(** * Verification of the resource-aggregation and stream-bridge core of
    be-managed-k3s

    Shallow embedding of the JavaScript services:
    - src/services/pod.service.js (getPodMetrics, getAllPods)
    - src/services/pod/pod.metrics.js, pod/pod.transformer.js
    - src/services/node.service.js (getNodeMetrics, getAllNodes)
    - namespace service (getAllNamespaces)
    - pod interaction (connectToPodTerminal, streamPodLogs)

    JavaScript numbers are modelled as exact rationals extended with NaN and
    the two infinities; strings are Stdlib strings over ASCII.  A JS object
    used as a dictionary is an association list of its own properties,
    backed by the members of Object.prototype for keys it does not own. *)

From Stdlib Require Import ZArith QArith Qround Qabs String Ascii List Bool Lia.
Import ListNotations.
Open Scope string_scope.

(* ------------------------------------------------------------------ *)
(** ** JavaScript values *)

Module Js.

(** A JS number: a finite value, NaN, or an infinity ([neg] = negative). *)
Inductive num :=
| Fin (q : Q)
| NaN
| Inf (neg : bool).

Definition fin (q : Q) : num := Fin (Qred q).

Definition add (x y : num) : num :=
  match x, y with
  | Fin a, Fin b => fin (a + b)
  | NaN, _ | _, NaN => NaN
  | Inf p, Fin _ => Inf p
  | Fin _, Inf p => Inf p
  | Inf p, Inf q => if Bool.eqb p q then Inf p else NaN
  end.

Definition mul (x y : num) : num :=
  match x, y with
  | Fin a, Fin b => fin (a * b)
  | NaN, _ | _, NaN => NaN
  | Inf p, Fin b | Fin b, Inf p =>
      if Qeq_bool b 0 then NaN else Inf (xorb p (negb (Qle_bool 0 b)))
  | Inf p, Inf q => Inf (xorb p q)
  end.

(** Division by a positive constant, the only division the code performs. *)
Definition div_pos (x : num) (d : positive) : num :=
  match x with
  | Fin a => fin (a / Qmake (Zpos d) 1)
  | v => v
  end.

(** [x || 0]: the falsy numbers (0, -0, NaN) become 0. *)
Definition or0 (x : num) : num :=
  match x with
  | Fin q => if Qeq_bool q 0 then fin 0 else Fin q
  | NaN => fin 0
  | v => v
  end.

(** [Number.prototype.toFixed(k)] on the exact value x of a double: the
    integer n closest to x * 10^k, the larger one on a tie, with the sign
    put back in front. *)
Definition round_fixed (k : nat) (q : Q) : Q :=
  let a := Qnum q in
  let b := Zpos (Qden q) in
  let scale := (10 ^ Z.of_nat k)%Z in
  let n := ((2 * scale * Z.abs a + b) / (2 * b))%Z in
  Qmake (Z.sgn a * n) (Z.to_pos scale).

(** [a / b >= 2^l] for positive [a], [b]. *)
Definition ge_pow2 (a b l : Z) : bool :=
  if (0 <=? l)%Z then (b * 2 ^ l <=? a)%Z else (b <=? a * 2 ^ (- l))%Z.

(** [n / d] rounded to the nearest integer, ties to even ([d > 0]). *)
Definition round_half_even (n d : Z) : Z :=
  let q := (n / d)%Z in
  let r := (n mod d)%Z in
  if (2 * r <? d)%Z then q
  else if (d <? 2 * r)%Z then (q + 1)%Z
  else if Z.even q then q else (q + 1)%Z.

(** The IEEE-754 binary64 number nearest to a rational in the finite range
    (53-bit significand, subnormals down to 2^-1074, ties to even): the value
    a JS number holds after a division. *)
Definition to_double (x : Q) : Q :=
  let x := Qred x in
  let a := Z.abs (Qnum x) in
  let b := Zpos (Qden x) in
  if (a =? 0)%Z then 0 else
  let l := (Z.log2 a - Z.log2 b)%Z in
  let t := if ge_pow2 a b l then l else (l - 1)%Z in
  let e := Z.max (t - 52) (-1074) in
  let m := if (0 <=? e)%Z then round_half_even a (b * 2 ^ e)
           else round_half_even (a * 2 ^ (- e)) b in
  if (0 <=? e)%Z then inject_Z (Z.sgn (Qnum x) * m * 2 ^ e)
  else Qmake (Z.sgn (Qnum x) * m) (Z.to_pos (2 ^ (- e))).

(** [parseFloat(x.toFixed(k))]: [toFixed] reads the binary64 value of its
    argument (the double nearest the exact value carried here) and rounds
    that value to k decimals; [parseFloat] reads the digits back. *)
Definition to_fixed_num (k : nat) (x : num) : num :=
  match x with
  | Fin q => fin (round_fixed k (to_double q))
  | v => v
  end.

(** [Math.round]: floor (x + 1/2). *)
Definition math_round (x : num) : num :=
  match x with
  | Fin q => fin (inject_Z (Qfloor (q + (1 # 2))))
  | v => v
  end.

(** Values stored in a record field that holds either a number or a string
    passed through unparsed. *)
Inductive jsval :=
| VNum (n : num)
| VStr (s : string).

(** JS string truthiness: only the empty string is falsy. *)
Definition str_truthy (s : string) : bool :=
  negb (String.eqb s "").

(** [o?.f || d] for an optional string field. *)
Definition or_default (o : option string) (d : string) : string :=
  match o with
  | Some s => if str_truthy s then s else d
  | None => d
  end.

(** Template-literal rendering of an optional string ([undefined]). *)
Definition show_opt (o : option string) : string :=
  match o with
  | Some s => s
  | None => "undefined"
  end.

(* -------- strings -------- *)

Definition ends_with (suf s : string) : bool :=
  let n := String.length s in
  let m := String.length suf in
  (m <=? n)%nat && String.eqb (substring (n - m) m s) suf.

(** [s.slice(0, -k)]. *)
Definition slice_drop_end (k : nat) (s : string) : string :=
  substring 0 (String.length s - k) s.

Definition is_ws (c : ascii) : bool :=
  let n := nat_of_ascii c in
  ((9 <=? n) && (n <=? 13))%nat || (n =? 32)%nat.

Fixpoint trim_start (s : string) : string :=
  match s with
  | String c r => if is_ws c then trim_start r else s
  | EmptyString => EmptyString
  end.

Definition digit_val (hex : bool) (c : ascii) : option Z :=
  let n := Z.of_nat (nat_of_ascii c) in
  if ((48 <=? n) && (n <=? 57))%Z then Some (n - 48)%Z
  else if negb hex then None
  else if ((97 <=? n) && (n <=? 102))%Z then Some (n - 87)%Z
  else if ((65 <=? n) && (n <=? 70))%Z then Some (n - 55)%Z
  else None.

(** Longest digit prefix: its value, its length and the rest. *)
Fixpoint digits (hex : bool) (s : string) (acc : Z) (cnt : nat)
  : Z * nat * string :=
  match s with
  | String c r =>
      match digit_val hex c with
      | Some d => digits hex r ((if hex then 16 else 10) * acc + d)%Z (S cnt)
      | None => (acc, cnt, s)
      end
  | EmptyString => (acc, cnt, s)
  end.

(** Optional leading sign: the multiplier and the rest. *)
Definition sign (s : string) : Z * string :=
  match s with
  | String "-"%char r => ((-1)%Z, r)
  | String "+"%char r => (1%Z, r)
  | _ => (1%Z, s)
  end.

(** [parseInt(s)] with no radix. *)
Definition parseInt (s : string) : num :=
  let '(sg, r) := sign (trim_start s) in
  let '(hex, r') :=
    match r with
    | String "0"%char (String "x"%char t) | String "0"%char (String "X"%char t) => (true, t)
    | _ => (false, r)
    end in
  let '(v, cnt, _) := digits hex r' 0%Z 0 in
  if (cnt =? 0)%nat then NaN else fin (inject_Z (sg * v)).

### [What is needed]
Pull out every line in the material above where "toFixed" occurs.

### [Answer box]
(** [Number.prototype.toFixed(k)] on the exact value x of a double: the
(** [parseFloat(x.toFixed(k))]: [toFixed] reads the binary64 value of its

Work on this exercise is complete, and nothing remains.